Reading and Writing JSON Data
If you’re using the @databases/pg
client, you can read and write Postgres data just like you would any other value:
import connect, {sql} from '@databases/pg';
const db = connect();
export async function get(id) {
const [row] = await db.query(
sql`
SELECT data
FROM my_data
WHERE id=${id}
`
);
return row ? row.data : null;
}
export async function set(id, value) {
await db.query(sql`
INSERT INTO my_data (id, data)
VALUES (${id}, ${value})
ON CONFLICT id
DO UPDATE SET data = EXCLUDED.data;
`);
}
This gives us a simple key value store for JSON blobs using a postgres database.
Querying JSON
Imagine we’re storing some blog posts in our “NoSQL Postgres Database”:
await set('post-a', {
author: 'ForbesLindesay',
title: 'Post A',
body: 'This post is about the letter A',
});
await set('post-b', {
author: 'ForbesLindesay',
title: 'Post B',
body: 'This post is about the letter B',
});
await set('post-a-rebuttal', {
author: 'JoeBloggs',
title: 'Post A - Rebuttal',
body: 'Forbes was wrong about the letter A',
});
Now imagine we want to get a list of all the blog posts by ForbesLindesay
. The author field is buried in the JSONB field, but that doesn’t mean we can’t use it in our query.
export async function listByAuthor(author) {
return await db.query(
sql`
SELECT data
FROM my_data
WHERE
data ->> 'author'
= ${author}
`
);
}
Here, the ->>
operator means “get the value of this property”. It will only work when the value is a string, number or boolean. If the value is another object, you must use the ->
operator, which means “get the value of this property as JSON”.
Hopefully it’s clear that this means you can use the full power of SQL here, but just to give another example, we could get a list of all the authors:
export async function getAuthors() {
return (await db.query(
sql`
SELECT DISTINCT
data ->> 'author' as author
FROM my_data
`
)).map(({author}) => author);
}
Here, we’re extracting the author from the data, and then using SQL’s DISTINCT
operator to only return each author once.
Conclusion
In Postgres, you can use JSON just like any other value, and it would be easy to set up a NoSQL like store for JSON blobs and just use that as your entire database. This doesn’t necessarily mean you should. This JSON data is totally schema-less, so it makes it very important that you properly validate that it matches any expected structure, before inserting it into the database. It’s very useful when you need to store large JSON structures and you’re not yet sure how you’re going to want to query them, but for the most part, I still recommend having explicit field in SQL, and using JOINs to store nested lists etc.
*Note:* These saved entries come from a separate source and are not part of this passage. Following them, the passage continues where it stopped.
(** For every valid input the all-cash [npv] is the gross price discounted
    one year, while the net present value of the netCashFlow column is the
    net proceeds discounted one year; the two differ as soon as the tax
    rate is not 0. *)
Theorem all_cash_npv_is_gross (i : DealInputs) :
  valid_inputs i = true ->
  exists r p t,
    calculateAllCash i = Ok r
    /\ purchasePrice i = Fin p /\ taxRate i = Fin t
    /\ (npv r === Fin (p / (27 # 25))) = true
    /\ (calculateNPV (map netCashFlow (cashFlow r)) (Fin 8)
        === Fin ((p - p * (t / 100)) / (27 # 25))) = true
    /\ (0 < t ->
        (npv r === calculateNPV (map netCashFlow (cashFlow r)) (Fin 8))
        = false).
Proof.
  intros Hv.
  destruct (valid_inputs_spec i Hv)
    as (p & ir & t & Hp & Hpos & Hterm & _ & _ & _ & Ht & _).
  unfold calculateAllCash. rewrite Array_fill_ok by lia.
  eexists. exists p, t. split; [reflexivity|].
  cbn [npv cashFlow]. unfold for_years.
  rewrite allCash_netCashFlow. cbn [map netCashFlow app].
  rewrite Hp, Ht. fin_arith.
  split; [reflexivity|]. split; [reflexivity|].
  pose proof (calculateNPV_single_payment p (Z.to_nat (termLength i - 1)))
    as Hgross.
  pose proof (calculateNPV_single_payment
                (Qred (p + - Qred (p * Qred (t / 100))))
                (Z.to_nat (termLength i - 2 + 1))) as Hnet.
  destruct (calculateNPV (Fin p :: _) _) as [g| | |]; try discriminate.
  destruct (calculateNPV (Fin (Qred _) :: _) _) as [m| | |]; try discriminate.
  apply num_eqb_Fin in Hgross, Hnet.
  split; [q_equation; exact Hgross|].
  split; [q_equation; rewrite Hnet, !Qred_correct; reflexivity|].
  intros Htpos. apply Qeq_bool_false.
  rewrite Hgross, Hnet, !Qred_correct. intros Heq.
  assert (H : p == p + - (p * (t / 100))).
  { apply (Qmult_inj_r _ _ (/ (27 # 25))); [discriminate|exact Heq]. }
  assert (0 < p * (t / 100)).
  { apply Qmult_lt_0_compat; [exact Hpos|].
    apply Qlt_shift_div_l; [reflexivity|lra]. }
  lra.
Qed.

(** C2.  On the default inputs of the page the all-cash calculator
    discounts the gross price: its [npv] is 500000/1.08 = 12500000/27,
    while the net present value of its own netCashFlow column
    (375000, 0, 0, 0, 0) at 8%, by the formula of the specification and by
    [calculateNPV] alike, is 375000/1.08 = 3125000/9. *)
Theorem all_cash_npv_uses_gross_price :
  exists r,
    calculateAllCash defaultInputs = Ok r
    /\ map netCashFlow (cashFlow r) = [Fin 375000; Fin 0; Fin 0; Fin 0; Fin 0]
    /\ discounted_sum (Fin 8) 1 (map netCashFlow (cashFlow r))
       = Fin (3125000 # 9)
    /\ calculateNPV (map netCashFlow (cashFlow r)) (Fin 8) = Fin (3125000 # 9)
    /\ npv r = Fin (12500000 # 27)
    /\ (npv r === discounted_sum (Fin 8) 1 (map netCashFlow (cashFlow r)))
       = false.
Proof.
  eexists. split; [reflexivity|]. vm_compute. repeat split.
Qed.

(** ** The all-cash fixed point *)

(** C4.  All-cash fixed point: with a price of 500000, a term of 5 years
    and a tax rate of 25%, whatever the other fields, the all-cash
    calculator returns totalInvestment = 500000, netProceeds = 375000,
    roi = -25 and irr = 0. *)
Theorem all_cash_fixed_point (ir er : number) (dp bp : option number) :
  exists r,
    calculateAllCash {| purchasePrice := Fin 500000; termLength := 5;
                        interestRate := ir; taxRate := Fin 25;
                        equityRetained := er; downPayment := dp;
                        balloonPayment := bp |} = Ok r /\
    totalInvestment r = Fin 500000 /\
    netProceeds r = Fin 375000 /\
    roi r = Fin (-25) /\
    irr r = Fin 0.
Proof.
  eexists. split; [reflexivity|]. vm_compute. repeat split.
Qed.

(** ** Loops and the cumulative invariant *)

Lemma for_years_empty {S : Type} (first last : Z) (body : Z -> S -> S * bool)
    (s : S) :
  (last < first)%Z -> for_years first last body s = s.
Proof.
  intros H. unfold for_years.
  replace (Z.to_nat (last - first + 1)) with O by lia. reflexivity.
Qed.

Lemma for_loop_exact {S : Type} (I : Z -> S -> Prop)
    (body : Z -> S -> S * bool) (last : Z) :
  (forall y s, (y <= last)%Z -> I y s ->
               I (y + 1)%Z (fst (body y s))
               /\ (snd (body y s) = true -> y = last)) ->
  forall n y s, Z.of_nat n = (last - y + 1)%Z -> I y s ->
                I (last + 1)%Z (for_loop n y body s).
Proof.
  intros Hstep. induction n as [|n IH]; intros y s Hn HI; cbn [for_loop].
  - replace (last + 1)%Z with y by lia. exact HI.
  - destruct (Hstep y s ltac:(lia) HI) as [HI' Hbrk].
    destruct (body y s) as [s' brk]. cbn [fst snd] in HI', Hbrk.
    destruct brk.
    + rewrite <- (Hbrk eq_refl). exact HI'.
    + apply IH; [lia|exact HI'].
Qed.

Lemma for_loop_invariant {S : Type} (I : Z -> S -> Prop)
    (body : Z -> S -> S * bool) :
  (forall y s, I y s -> I (y + 1)%Z (fst (body y s))) ->
  forall n y s, I y s ->
  exists y', (y <= y')%Z /\ (n <> O -> y < y')%Z
             /\ I y' (for_loop n y body s).
Proof.
  intros Hstep. induction n as [|n IH]; intros y s HI; cbn [for_loop].
  - exists y. repeat split; [lia|congruence|exact HI].
  - specialize (Hstep y s HI). destruct (body y s) as [s' brk]. cbn in Hstep.
    destruct brk.
    + exists (y + 1)%Z. repeat split; [lia|lia|exact Hstep].
    + destruct (IH (y + 1)%Z s' Hstep) as (y' & Hle & _ & HI').
      exists y'. repeat split; [lia|lia|exact HI'].
Qed.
Originally published on medium
Top comments (2)
I had some bad experiences with storing very large JSONB structures an then selecting parts of it in a SQLQuery (
SELECT "field"->'key' FROM "myTable"
). It got much better performance by storing the data that is part of the JSON blob in a separate column. I must say that some of those BLOBs are a few Megabytes as we store data that has been extracted by a ML classifier. Nevertheless, I am curious what data people usually store in JSON columns, for my use cases it is mainly mutli-dimensional data that would not make sense getting normalized.I don't have any experience trying to store ML data in JSONB. Currently I can think of two places we use them at Threads Styling:
We have a "MediaStore" service for storing and processing images and videos. This service is consumed by a range of different services internally, so we allow storing a small blob of metadata along with each image. This makes it really flexible for supporting lots of different scenarios.
We have a service that synchronises contacts between google contacts and an internal database (for our employees). We store the data we currently care about (name, phone numbers etc.) in normalised columns in postgres, but we also dump the entire JSON document for each contact into a JSONB column, which has proved useful for debugging, and would allow us to extract extra info if we needed by running a db migration, rather than needing to re-sync with google.